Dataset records
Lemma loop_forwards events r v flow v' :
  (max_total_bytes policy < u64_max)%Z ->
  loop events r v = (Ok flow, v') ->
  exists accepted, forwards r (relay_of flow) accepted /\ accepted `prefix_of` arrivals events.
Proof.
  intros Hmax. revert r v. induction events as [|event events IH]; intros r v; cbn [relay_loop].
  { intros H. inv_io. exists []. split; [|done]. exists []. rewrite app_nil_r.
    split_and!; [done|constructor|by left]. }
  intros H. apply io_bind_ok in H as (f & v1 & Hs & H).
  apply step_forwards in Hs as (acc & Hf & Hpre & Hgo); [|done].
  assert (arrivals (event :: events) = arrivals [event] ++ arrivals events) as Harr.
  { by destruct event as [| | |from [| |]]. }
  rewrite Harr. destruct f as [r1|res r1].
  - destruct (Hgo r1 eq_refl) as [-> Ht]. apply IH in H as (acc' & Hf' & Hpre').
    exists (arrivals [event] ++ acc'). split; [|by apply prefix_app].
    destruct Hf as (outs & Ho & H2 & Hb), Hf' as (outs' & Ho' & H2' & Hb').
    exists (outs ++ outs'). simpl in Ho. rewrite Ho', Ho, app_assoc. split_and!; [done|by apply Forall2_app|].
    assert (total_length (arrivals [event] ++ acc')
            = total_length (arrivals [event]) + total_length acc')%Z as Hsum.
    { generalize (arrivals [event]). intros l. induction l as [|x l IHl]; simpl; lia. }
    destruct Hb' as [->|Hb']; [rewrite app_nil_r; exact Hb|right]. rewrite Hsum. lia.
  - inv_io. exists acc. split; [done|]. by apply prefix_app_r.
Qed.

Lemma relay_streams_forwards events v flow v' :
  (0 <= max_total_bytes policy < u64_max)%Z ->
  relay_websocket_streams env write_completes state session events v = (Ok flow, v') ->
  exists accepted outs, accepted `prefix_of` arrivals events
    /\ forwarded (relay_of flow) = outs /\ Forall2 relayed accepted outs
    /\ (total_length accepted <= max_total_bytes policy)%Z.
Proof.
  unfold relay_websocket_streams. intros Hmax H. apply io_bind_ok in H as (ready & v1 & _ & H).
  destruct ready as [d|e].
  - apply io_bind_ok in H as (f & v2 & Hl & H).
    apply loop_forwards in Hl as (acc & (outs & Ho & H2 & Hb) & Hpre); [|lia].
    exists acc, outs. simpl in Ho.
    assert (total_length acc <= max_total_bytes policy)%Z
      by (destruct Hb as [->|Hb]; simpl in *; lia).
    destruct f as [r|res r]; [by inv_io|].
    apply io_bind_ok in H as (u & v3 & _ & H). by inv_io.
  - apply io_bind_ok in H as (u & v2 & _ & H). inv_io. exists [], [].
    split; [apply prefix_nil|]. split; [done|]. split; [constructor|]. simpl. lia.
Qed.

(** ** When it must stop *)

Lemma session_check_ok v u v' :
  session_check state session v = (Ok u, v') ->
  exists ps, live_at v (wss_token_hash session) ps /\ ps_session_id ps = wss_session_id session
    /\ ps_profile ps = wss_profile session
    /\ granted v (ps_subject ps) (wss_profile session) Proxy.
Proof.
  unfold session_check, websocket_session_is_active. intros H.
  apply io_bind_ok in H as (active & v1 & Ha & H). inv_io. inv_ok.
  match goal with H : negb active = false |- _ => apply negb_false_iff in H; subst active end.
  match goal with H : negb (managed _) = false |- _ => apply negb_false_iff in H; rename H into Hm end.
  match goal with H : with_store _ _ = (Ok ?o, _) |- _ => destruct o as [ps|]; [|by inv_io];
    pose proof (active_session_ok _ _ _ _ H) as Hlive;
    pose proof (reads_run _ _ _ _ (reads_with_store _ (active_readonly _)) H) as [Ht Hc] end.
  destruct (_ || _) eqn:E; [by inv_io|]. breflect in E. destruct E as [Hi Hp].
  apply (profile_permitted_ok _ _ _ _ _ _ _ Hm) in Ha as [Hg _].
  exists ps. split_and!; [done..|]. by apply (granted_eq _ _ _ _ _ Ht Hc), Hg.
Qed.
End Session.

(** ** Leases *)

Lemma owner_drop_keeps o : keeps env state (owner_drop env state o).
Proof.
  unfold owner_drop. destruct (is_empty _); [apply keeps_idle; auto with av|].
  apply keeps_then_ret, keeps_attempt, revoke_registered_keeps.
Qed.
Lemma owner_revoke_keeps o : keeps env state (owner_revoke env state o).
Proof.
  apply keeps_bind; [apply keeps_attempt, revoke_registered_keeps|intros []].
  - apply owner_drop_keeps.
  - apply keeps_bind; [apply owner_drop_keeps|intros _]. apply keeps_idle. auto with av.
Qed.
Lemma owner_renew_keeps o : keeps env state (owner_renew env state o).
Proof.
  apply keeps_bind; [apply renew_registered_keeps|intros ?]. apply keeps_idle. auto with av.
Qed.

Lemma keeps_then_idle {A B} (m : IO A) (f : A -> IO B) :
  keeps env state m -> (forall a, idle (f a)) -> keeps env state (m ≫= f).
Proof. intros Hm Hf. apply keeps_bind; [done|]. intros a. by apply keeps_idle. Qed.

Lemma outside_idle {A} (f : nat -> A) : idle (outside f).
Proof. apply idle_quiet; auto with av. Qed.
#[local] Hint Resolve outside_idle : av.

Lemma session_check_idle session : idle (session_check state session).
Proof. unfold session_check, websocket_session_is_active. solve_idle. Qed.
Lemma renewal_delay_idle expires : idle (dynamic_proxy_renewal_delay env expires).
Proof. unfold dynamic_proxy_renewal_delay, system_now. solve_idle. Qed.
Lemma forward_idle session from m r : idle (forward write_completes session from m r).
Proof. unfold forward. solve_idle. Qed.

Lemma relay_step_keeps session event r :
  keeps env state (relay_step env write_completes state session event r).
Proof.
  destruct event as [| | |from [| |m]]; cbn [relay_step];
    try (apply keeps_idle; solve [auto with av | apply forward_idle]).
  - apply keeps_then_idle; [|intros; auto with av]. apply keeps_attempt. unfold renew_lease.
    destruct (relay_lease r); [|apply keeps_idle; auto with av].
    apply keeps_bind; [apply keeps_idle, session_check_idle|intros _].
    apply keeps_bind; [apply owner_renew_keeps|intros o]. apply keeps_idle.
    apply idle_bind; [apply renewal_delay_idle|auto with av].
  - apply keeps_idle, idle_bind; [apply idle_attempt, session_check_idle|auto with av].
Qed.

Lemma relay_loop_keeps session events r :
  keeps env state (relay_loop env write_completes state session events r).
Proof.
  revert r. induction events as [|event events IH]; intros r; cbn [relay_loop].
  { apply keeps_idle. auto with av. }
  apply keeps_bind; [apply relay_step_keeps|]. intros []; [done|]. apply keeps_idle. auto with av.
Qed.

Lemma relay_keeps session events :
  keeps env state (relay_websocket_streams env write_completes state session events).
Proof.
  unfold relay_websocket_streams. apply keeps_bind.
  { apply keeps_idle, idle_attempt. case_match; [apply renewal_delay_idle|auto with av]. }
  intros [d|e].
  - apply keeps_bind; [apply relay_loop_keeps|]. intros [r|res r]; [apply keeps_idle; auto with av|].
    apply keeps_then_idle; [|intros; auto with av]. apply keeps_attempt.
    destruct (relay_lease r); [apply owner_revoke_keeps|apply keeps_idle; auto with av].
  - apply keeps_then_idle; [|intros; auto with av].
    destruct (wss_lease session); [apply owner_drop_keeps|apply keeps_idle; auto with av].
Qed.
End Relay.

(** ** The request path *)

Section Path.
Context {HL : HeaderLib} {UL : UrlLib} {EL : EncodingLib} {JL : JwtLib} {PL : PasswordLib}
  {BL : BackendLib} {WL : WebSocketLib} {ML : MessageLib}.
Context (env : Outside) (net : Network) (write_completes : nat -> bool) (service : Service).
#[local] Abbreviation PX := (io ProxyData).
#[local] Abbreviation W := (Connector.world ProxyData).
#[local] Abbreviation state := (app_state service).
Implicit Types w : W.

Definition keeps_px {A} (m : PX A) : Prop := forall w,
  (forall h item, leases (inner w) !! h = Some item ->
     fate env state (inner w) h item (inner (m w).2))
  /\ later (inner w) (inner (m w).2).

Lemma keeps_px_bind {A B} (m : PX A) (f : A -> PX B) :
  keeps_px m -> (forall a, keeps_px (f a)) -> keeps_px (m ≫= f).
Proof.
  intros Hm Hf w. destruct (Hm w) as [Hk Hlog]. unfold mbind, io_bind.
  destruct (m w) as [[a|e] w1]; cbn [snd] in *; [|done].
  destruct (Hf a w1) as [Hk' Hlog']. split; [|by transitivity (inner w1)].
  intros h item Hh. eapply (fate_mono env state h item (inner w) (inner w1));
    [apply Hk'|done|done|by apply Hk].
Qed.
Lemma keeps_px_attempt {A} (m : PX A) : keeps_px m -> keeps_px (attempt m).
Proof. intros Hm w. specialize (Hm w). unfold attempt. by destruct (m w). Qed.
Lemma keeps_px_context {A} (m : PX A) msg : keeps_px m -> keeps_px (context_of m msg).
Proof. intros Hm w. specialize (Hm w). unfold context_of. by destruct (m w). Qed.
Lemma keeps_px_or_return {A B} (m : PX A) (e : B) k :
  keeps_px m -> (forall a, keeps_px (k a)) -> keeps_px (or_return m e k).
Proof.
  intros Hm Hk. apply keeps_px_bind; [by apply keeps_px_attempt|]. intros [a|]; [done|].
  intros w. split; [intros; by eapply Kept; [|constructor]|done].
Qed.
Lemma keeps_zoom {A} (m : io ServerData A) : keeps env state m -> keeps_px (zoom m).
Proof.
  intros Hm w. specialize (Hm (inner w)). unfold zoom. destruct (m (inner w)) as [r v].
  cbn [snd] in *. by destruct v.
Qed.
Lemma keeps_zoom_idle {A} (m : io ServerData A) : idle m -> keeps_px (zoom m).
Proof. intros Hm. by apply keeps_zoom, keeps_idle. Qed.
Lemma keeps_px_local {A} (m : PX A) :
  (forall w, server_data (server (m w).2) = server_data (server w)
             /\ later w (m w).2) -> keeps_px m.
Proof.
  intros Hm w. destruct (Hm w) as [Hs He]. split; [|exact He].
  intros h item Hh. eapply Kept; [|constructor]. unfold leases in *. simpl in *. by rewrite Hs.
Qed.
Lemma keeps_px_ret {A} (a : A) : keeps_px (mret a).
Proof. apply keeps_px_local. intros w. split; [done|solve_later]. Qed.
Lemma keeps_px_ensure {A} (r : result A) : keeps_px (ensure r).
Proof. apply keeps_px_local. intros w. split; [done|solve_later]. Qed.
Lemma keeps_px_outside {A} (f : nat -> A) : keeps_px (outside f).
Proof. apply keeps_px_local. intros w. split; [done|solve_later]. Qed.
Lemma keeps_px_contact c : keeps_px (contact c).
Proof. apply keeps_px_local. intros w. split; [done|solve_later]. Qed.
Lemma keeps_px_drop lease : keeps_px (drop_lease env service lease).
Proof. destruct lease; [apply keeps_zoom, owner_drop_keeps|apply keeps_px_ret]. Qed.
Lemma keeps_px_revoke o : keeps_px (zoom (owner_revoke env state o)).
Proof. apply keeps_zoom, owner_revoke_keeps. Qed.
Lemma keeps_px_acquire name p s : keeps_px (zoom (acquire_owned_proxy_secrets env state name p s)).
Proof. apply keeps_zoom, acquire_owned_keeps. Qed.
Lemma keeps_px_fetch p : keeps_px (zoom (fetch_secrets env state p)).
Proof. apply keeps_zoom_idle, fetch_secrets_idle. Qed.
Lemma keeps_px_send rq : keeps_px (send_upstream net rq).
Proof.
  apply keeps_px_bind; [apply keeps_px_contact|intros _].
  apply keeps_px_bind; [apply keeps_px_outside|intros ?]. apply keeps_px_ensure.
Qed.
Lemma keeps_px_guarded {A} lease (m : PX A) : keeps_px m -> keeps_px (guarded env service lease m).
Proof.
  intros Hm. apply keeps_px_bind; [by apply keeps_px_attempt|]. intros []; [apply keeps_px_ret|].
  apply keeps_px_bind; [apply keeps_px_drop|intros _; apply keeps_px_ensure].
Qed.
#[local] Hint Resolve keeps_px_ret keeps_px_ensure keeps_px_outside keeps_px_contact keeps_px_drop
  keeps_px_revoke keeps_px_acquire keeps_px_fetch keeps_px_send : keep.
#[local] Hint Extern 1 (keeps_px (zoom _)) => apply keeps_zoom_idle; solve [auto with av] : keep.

*AIM OF THE EXERCISE*
Read through the data above. Report each line that has the word "Harr".

*ANSWER TO THIS TASK*
  assert (arrivals (event :: events) = arrivals [event] ++ arrivals events) as Harr.
  rewrite Harr. destruct f as [r1|res r1].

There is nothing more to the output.